Pasir

PASIR

Nakhwah berlari-lari kecil sepanjang pantai itu. Tapi tak lama kemudian langkahnya menjadi lebar dan cepat. Dia berlari sekencang-kencangnya. Tak peduli pada angin yg menerpa seluruh tubuhnya. Pada angin yang mengibarkan jilbab birunya. Pada angin yang menghempas di rok panjangnya. Dia juga tak peduli pada ombak yang menghantam kakinya, pada pasir yang menyelimuti tubuhnya, pada air laut yang mulai membasahi sebagian wajahnya.

Nakhwah jatuh tersungkur, sebongkah karang menahan lajunya. Sakit. Amat sakit. Pasir itu seketika menjadi merah oleh darah yg mengalir dari kakinya. Tubuhnya kini telah sempurna dibalut pasir. Ombak kembali menghantam tubuh yang terjatuh itu. Yang tak punya daya lagi untuk bangkit. Yang tak punya kuasa lagi untuk berdiri. Tubuh Nakhwah ditutup ombak.


Nakhwah terbaring di atas pasir. Memandang pantai di sore itu. Air matanya tak berhenti mengalir. Tapi dia tak menjerit. Dia tak berteriak memaki atau menyumpahi apapun. Dia hanya ingin menangis. Menangis untuk pertama kalinya buat suaminya. Dia menggenggam pasir itu dan meremasnya. Kemudian melemparkan pasir itu ke laut. Meraih segala sesuatu yang bisa diraih lewat jangkauan tangannya. Melemparkan kulit kerang, batu, pecahan karang dan pasir lagi.

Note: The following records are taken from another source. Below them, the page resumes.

Lemma check_level_keys_spec cur new p reject keys :
  check_level_keys cur new p reject keys = Ok tt ↔
  ∀ k, k ∈ keys → change_allowed p (reject k) (level_in cur k) (level_in new k).
Proof.
  setoid_rewrite <-level_change_rejected_spec. induction keys as [|k keys IH]; simpl.
  { split; [set_solver|done]. }
  destruct (level_change_rejected _ _ _ _) eqn:E.
  - split; [done|]. intros Hall. rewrite Hall in E by (by left). done.
  - rewrite IH. setoid_rewrite elem_of_cons. naive_solver.
Qed.

Lemma level_in_None m k : k ∉ (default [] m).*1 → level_in m k = None.
Proof. destruct m as [l|]; [|done]. simpl. apply get_value_None. Qed.

Lemma check_power_level_maps_spec cur new p reject :
  check_power_level_maps cur new p reject = Ok tt ↔
  ∀ k, change_allowed p (reject k) (level_in cur k) (level_in new k).
Proof.
  unfold check_power_level_maps. rewrite check_level_keys_spec. split; [|by eauto].
  intros Hall k. destruct (decide (k ∈ (default [] cur).*1 ++ (default [] new).*1)) as [Hk|Hk]; [by apply Hall|].
  rewrite elem_of_app in Hk. left. rewrite !level_in_None; tauto.
Qed.

Lemma int_change_rejected_spec p f old new :
  int_change_rejected p f old new = false ↔
  old = new ∨ (upl_le (Level (default (default_value f) old)) p
               ∧ upl_le (Level (default (default_value f) new)) p).
Proof. unfold int_change_rejected, upl_le. case_decide; [tauto|]. rewrite orb_false_iff. tauto. Qed.

Lemma get_value_cons {V} k (v : V) l k' :
  get_value ((k, v) :: l) k' = if decide (k = k') then Some v else get_value l k'.
Proof.
  unfold get_value, position. cbn [list_find fst]. case_decide; [done|].
  by destruct (list_find _ l) as [[i kv]|].
Qed.

#[local] Instance int_field_as_str_inj : Inj (=) (=) int_field_as_str.
Proof. intros [] []; done. Qed.

Lemma collect_int_fields_get e rules fs l f :
  collect_int_fields e rules fs = Ok l →
  (f ∈ fs → get_as_int e f rules = Ok (get_value l (int_field_as_str f)))
  ∧ (f ∉ fs → get_value l (int_field_as_str f) = None).
Proof.
  revert l. induction fs as [|f' fs IH]; intros l; simpl; [naive_solver set_solver|].
  destruct (get_as_int e f' rules) as [v|] eqn:Ev; [|done].
  destruct (collect_int_fields e rules fs) as [rest|] eqn:Er; [|done].
  intros [= <-]. destruct (IH rest eq_refl) as [IH1 IH2]. rewrite elem_of_cons.
  destruct v as [z|]; [rewrite get_value_cons; case_decide as Hf|].
  - apply (inj int_field_as_str) in Hf as ->. naive_solver.
  - assert (f ≠ f') by congruence. tauto.
  - split; [|tauto]. intros [->|Hin]; [|by apply IH1].
    destruct (decide (f' ∈ fs)); [by apply IH1|]. by rewrite IH2.
Qed.

Lemma elem_of_int_field_ALL f : f ∈ int_field_ALL.
Proof. destruct f; set_solver. Qed.

Lemma int_fields_map_get e rules l f :
  int_fields_map e rules = Ok l → get_as_int e f rules = Ok (get_value l (int_field_as_str f)).
Proof. intros Hl. eapply collect_int_fields_get; [exact Hl|]. apply elem_of_int_field_ALL. Qed.

Lemma check_int_fields_spec cur l rules p fs :
  check_int_fields cur l rules p fs = Ok tt →
  ∀ f old, f ∈ fs → get_as_int cur f rules = Ok old →
    int_change_rejected p f old (get_value l (int_field_as_str f)) = false.
Proof.
  induction fs as [|f' fs IH]; simpl; [set_solver|]. intros Hc f old. crack Hc.
  rewrite elem_of_cons. intros [->|Hin]; [|by apply IH]. congruence.
Qed.
End levels.

Section changes.
Context `{Ruma}.
Variables (rules : AuthorizationRules) (event cur : Pdu) (p : UserPowerLevel).

(** Every integer field the event changes, or adds or removes against its
    default, is within the sender's level before and after. *)
Definition fields_within : Prop := ∀ f old new,
  get_as_int cur f rules = Ok old → get_as_int event f rules = Ok new → old ≠ new →
  upl_le (Level (default (default_value f) old)) p ∧ upl_le (Level (default (default_value f) new)) p.

(** So is every entry of the events map it changes. *)
Definition events_within : Prop := ∀ old new ty,
  pl_events cur rules = Ok old → pl_events event rules = Ok new →
  level_in old ty ≠ level_in new ty → ∀ z,
  level_in old ty = Some z ∨ level_in new ty = Some z → upl_le (Level z) p.

(** And of the users map, where the other users it affects were strictly below
    the sender. *)
Definition users_within : Prop := ∀ old new u,
  pl_users cur rules = Ok old → pl_users event rules = Ok new →
  level_in old u ≠ level_in new u →
  (∀ z, level_in new u = Some z → upl_le (Level z) p)
  ∧ (∀ z, level_in old u = Some z → u ≠ pdu_sender event → upl_ltb (Level z) p = true).

Lemma power_levels_checked cs :
  check_room_power_levels event (Some cur) rules p cs = Ok tt →
  fields_within ∧ events_within ∧ users_within
  ∧ (explicitly_privilege_room_creators rules = true →
     ∀ users u, pl_users event rules = Ok (Some users) → u ∈ cs → u ∉ users.*1).
Proof.
  unfold check_room_power_levels. intros Hc. crack Hc.
  destruct val3, val5. rewrite check_power_level_maps_spec in Heqr5.
  rewrite check_power_level_maps_spec in Hc. split_and!.
  - intros f old new Ho Hn Hne. rewrite (int_fields_map_get _ _ _ f Heqr) in Hn. simplify_eq.
    pose proof (check_int_fields_spec _ _ _ _ _ Heqr3 f old (elem_of_int_field_ALL f) Ho) as Hf.
    apply int_change_rejected_spec in Hf. naive_solver.
  - intros old new ty Ho Hn Hne z Hz. merge_reads.
    destruct (Heqr5 ty) as [|[Hold Hnew]]; [congruence|]. destruct Hz as [Hz|Hz]; [exact (Hold z Hz)|exact (Hnew z Hz)].
  - intros old new u Ho Hn Hne. merge_reads.
    destruct (Hc u) as [|[Hold Hnew]]; [congruence|].
    split; [done|]. intros z Hz Hu. specialize (Hold z Hz).
    rewrite bool_decide_eq_true_2 in Hold by done. by apply negb_false_iff in Hold.
  - intros Hp users u [= ->] Hu Hin. destruct Heqb as [?|Hex]; [congruence|].
    apply not_true_iff_false in Hex. apply Hex, existsb_exists. exists u.
    split; [by apply list_elem_of_In|]. apply bool_decide_eq_true.
    unfold position. destruct (list_find _ users) as [[i kv]|] eqn:Ef; [done|].
    apply list_find_None in Ef. rewrite Forall_forall in Ef.
    apply list_elem_of_fmap in Hin as (kv & -> & Hin). by destruct (Ef kv Hin).
Qed.
End changes.

(** C24.  Power cannot be escalated.  An [m.room.power_levels] event that the
    state-dependent rules accept, in a room that already has one, comes from a
    joined sender; every integer field and every entry of the events and users
    maps it adds, changes or removes stays within the sender's own level, and
    every other user it affects was strictly below the sender. *)
Theorem power_change_bounded `{Ruma} (rules : RoomVersionRules) (event cur : Pdu)
    (fetch_state : FetchState) :
  pdu_kind event = ROOM_POWER_LEVELS →
  room_power_levels_event fetch_state = Some cur →
  check_state_dependent_auth_rules rules event fetch_state = Ok tt →
  ∃ create p,
    room_create_event fetch_state = Ok create
    ∧ user_membership fetch_state (pdu_sender event) = Ok MJoin
    ∧ holds_level (authorization rules) create fetch_state (pdu_sender event) p
    ∧ fields_within (authorization rules) event cur p
    ∧ events_within (authorization rules) event cur p
    ∧ users_within (authorization rules) event cur p.
Proof.
  intros Hk Hcur. unfold check_state_dependent_auth_rules. rewrite Hk, Hcur.
  intros Hc. crack Hc; try done.
  - destruct Heqb0 as [_ ?]; done.
  - apply power_levels_checked in Hc as (? & ? & ? & _). do 2 eexists. split_and!; [done..| |done|done|done].
    eexists. by rewrite Hcur.
Qed.

(** The state-independent rules accept an event other than the create
    event exactly when each of its auth events is known, belongs to the same
    room, was not rejected and fills a slot that the selection algorithm
    expects, no slot twice, and the room's create event is accounted for: among
    the auth events, or through the room id in rooms named after it. *)
Theorem independent_rules_exact `{Ruma} (rules : RoomVersionRules) (event : Pdu)
    (fetch_event : FetchEvent) :
  pdu_kind event ≠ ROOM_CREATE →
  check_state_independent_auth_rules rules event fetch_event = Ok tt ↔
  ∃ expected evs keys,
    auth_types_for_event (pdu_kind event) (pdu_sender event) (pdu_state_key event)
      (pdu_content event) (authorization rules) false = Ok expected
    ∧ Forall2 (λ id e, fetch_event id = Ok e) (pdu_auth_events event) evs
    ∧ acceptable_auth_events event evs expected keys
    ∧ if room_create_event_id_as_room_id (authorization rules) then
        ∃ id create, room_as_event_id (pdu_room_id event) = Some id
                     ∧ fetch_event id = Ok create ∧ pdu_rejected create = false
      else ∃ k, k ∈ keys ∧ k.1 = ROOM_CREATE.
Proof.
  intros Hk. unfold check_state_independent_auth_rules. rewrite decide_False by done. split.
  - intros Hc. crack Hc; apply check_auth_events_spec in Heqr0 as (evs & keys & ? & ? & _ & ->).
    + exists val, evs, keys. split_and!; [done..|]. eauto.
    + destruct Heqb as [?|Hc']; [done|]. apply has_create_spec in Hc'.
      exists val, evs, keys. split_and!; done.
  - intros (expected & evs & keys & He & Hf & Ha & Hcreate). rewrite He.
    rewrite (proj2 (check_auth_events_spec event fetch_event expected [] _ keys)).
    2:{ exists evs, keys. split_and!; [done..| |done]. set_solver. }
    destruct (room_create_event_id_as_room_id (authorization rules)); simpl.
    + destruct Hcreate as (id & create & -> & -> & ->). done.
    + by rewrite (proj2 (has_create_spec keys) Hcreate).
Qed.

Mata Nakhwah terasa pedih, memaksanya bangkit dan hanya duduk di pasir. Tangisnya belum juga berhenti. Air mata kesedihan yang amat dalam. Baru tiga bulan dia menjadi seorang istri, belum juga menjadi seorang Ibu bagi anak-anak suaminya, tapi sekarang suaminya pergi meninggalkannya. Allah memanggilnya terlalu cepat. Terlalu cepat.

Pagi tadi, saat akan berangkat kerja, suaminya memandang wajahnya cukup lama. Membuat dirinya heran. Lamaaa sekali, sambil tersenyum tipis. Bahkan secangkir susu yang dihidangkan Nakhwah sama sekali tak disentuh suaminya.

“Pak, kenapa sih senyum-senyum terus?” tanya Nakhwah heran, berusaha menyembunyikan rona di wajahnya karena sejak tadi suaminya memandangnya.

'Tidak, hanya saja aku berpikir, betapa beruntungnya aku. Dianugerahi seorang istri yang cantik dan soleha sepertimu. Mana cerdas lagi. Subhanallah, padahal aku sama sekali tak punya kelebihan apapun yg bisa dibanggakan sepertimu”

Rona di wajah Nakhwah semakin bertambah. Dia berpaling dan berpura-pura menyibukkan diri dengan merapikan ransel yang sering dipakai suaminya untuk bekerja. “Aku juga bangga, Pak. Punya suami seperti Bapak” bisik Nakhwah dengan amat pelan, sampai-sampai suaminya tak dapat mendengar perkataanya itu.

“Oh, ya. Kapan terakhir kali aku bilang kalau aku mencintaimu?” tanya suaminya jahil. “Oh, baru semalam aku bilang kan? Tapi tak apalah. Untuk istriku yang cantik ini akan aku bilang beratus-ratus bahkan ribuan kali kalau aku mencintainya”

Nakhwah memasang wajah tak-percayanya dan mencondongkan wajahnya ke arah suaminya “Gak percaya... yee” canda Nakhwah. Tapi tiba-tiba sebuah kecupan lembut mendarat di pipi Nakhwah. Membuat Nakhwah menjadi semakin malu.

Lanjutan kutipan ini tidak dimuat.